British housebuilder business Barratt Developments is a member of the FTSE 100 index and currently has around 6,700 employees.

In December 2018, former group HR director Rob Tansey met with investment charity ShareAction to become a voluntary real living wage employer. At the meeting, the ShareAction team agreed that the employer needed to exhibit that is is committed to achieving this by the end of 2022.

The real living wage is the only pay rate calculated according to the costs of living, meaning that those who commit to it will pay their employees a minimum hourly wage of at least £9.50 in the UK or £10.85 in London. Both rates are higher than the £8.91 per hour UK government minimum wage for people over the age of 23.

It provides a voluntary benchmark for employers that wish to ensure all staff who are directly employed and across the supply chain earn a wage they can live on, and not just the government minimum.

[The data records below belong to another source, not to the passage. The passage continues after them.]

Lemma deserialize_spec data :
  match deserialize data with
  | Ok b => valid b /\ storable b /\ data = blob_bytes b
  | Err _ => forall b, valid b -> storable b -> data <> blob_bytes b
  | Panic => False
  end.
Proof.
  unfold deserialize, MIN_BLOB_SIZE. destruct (Z.ltb_spec (len data) 7) as [Hl|Hl]; cbn [guard_err mbind outcome_bind].
  { intros b _ _ ->. unfold blob_bytes in Hl. rewrite !len_app, !len_le_split in Hl.
    pose proof (len_nonneg (body_bytes (entries b))). lia. }
  destruct data as [|d0 [|d1 [|d2 [|d3 [|d4 [|d5 [|d6 rest]]]]]]];
    [rewrite ?len_cons in Hl; change (len []) with 0 in Hl; lia..|].
  set (data := d0 :: _).
  change (byte_at (E:=ServerError) data 0) with (@Ok ServerError _ d0).
  change (byte_at (E:=ServerError) data 1) with (@Ok ServerError _ d1).
  change (byte_at (E:=ServerError) data 2) with (@Ok ServerError _ d2).
  change (byte_at (E:=ServerError) data 3) with (@Ok ServerError _ d3). cbn [mbind outcome_bind].
  assert (len data = 7 + len rest) as Hlen by (unfold data; rewrite !len_cons; lia).
  pose proof (le_combine_bound [d0; d1; d2; d3]) as Ht. set (total := le_combine [d0; d1; d2; d3]) in *.
  destruct (negb (total =? len data)) eqn:Hne; rewrite ?orb_true_r, ?orb_false_r; cbn [guard_err mbind outcome_bind].
  { intros b _ (Hc & _ & Hb) (H1 & _ & _ & _)%blob_bytes_eq; [|done..]. fold total in H1. lia. }
  assert (total = len data) as Htot by lia. rewrite Htot. replace (len data <? 7) with false by (pose proof (len_nonneg rest); lia). cbn [guard_err mbind outcome_bind].
  replace (index_range data 0 (len data)) with (@Ok ServerError _ data)
    by (unfold index_range, get_range; rewrite (proj2 (Z.leb_le 0 _)), Z.leb_refl by lia; cbn;
        by rewrite dropZ_0, takeZ_all by lia).
  cbn [mbind outcome_bind]. change (byte_at (E:=ServerError) data 4) with (@Ok ServerError _ d4). cbn [mbind outcome_bind].
  destruct (Z.eqb_spec (byte.unsigned d4) FORMAT_VERSION) as [Hv|Hv]; cbn [negb guard_err mbind outcome_bind].
  2: { intros b _ (Hc & _ & Hb) (_ & H2 & _ & _)%blob_bytes_eq; done. }
  change (u16_at (E:=ServerError) data 5) with (u16_at (E:=ServerError) ([d0; d1; d2; d3; d4] ++ d5 :: d6 :: rest) 5).
  rewrite u16_at_app by done. cbn [mbind outcome_bind]. pose proof (u16_range d5 d6) as Hn.
  change data with ([d0; d1; d2; d3; d4; d5; d6] ++ rest) at 1 2 3.
  assert (len data <= U32_MAX) as Hmax by (unfold U32_MAX; cbn in Ht; lia).
  pose proof (read_body_spec [d0; d1; d2; d3; d4; d5; d6] rest (le_combine [d5; d6])
    (MetadataBlobError (lit "trailing bytes in metadata blob")) eq_refl (proj1 Hn) Hmax) as Hr.
  destruct (_ ≫= _) as [b|e|]; [..|done].
  - destruct Hr as (Hb & Hs & Hc & Hrest). split; [done|].
    assert (storable b) as Hst by (split; [lia|split; [done|rewrite <-Hrest; lia]]). split; [done|]. apply blob_bytes_eq; [apply Hst..|].
    fold total. repeat split; done || lia.
  - intros b Hb (Hc & Hs & Hmb) (_ & _ & Hcount & Hrest)%blob_bytes_eq; [|done..]. by eapply Hr.
Qed.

As of 9 January 2020, Barratt Developments became accredited as a living wage employer by the Living Wage Foundation. Katie Campion, regional HR business partner, says: “The living wage commitment means everyone working for Barratt Developments receives a minimum hourly wage that they can live on, not just the government minimum. This commitment applies not only to our direct employees but also to our suppliers and subcontractors. Both rates are significantly higher than the government minimum for people over the age of 25.”

One of Barratt’s key business aims is investing in its staff, which is why the decision was made to voluntarily pay the living wage to all of its employees, as well as its suppliers and subcontractors.

“The greatest challenge has been ensuring our subcontractor base is on board with our commitment to the living wage. However, through clear communication and careful engagement, they have all responded positively and proactively to our commitment to it,” Campion adds.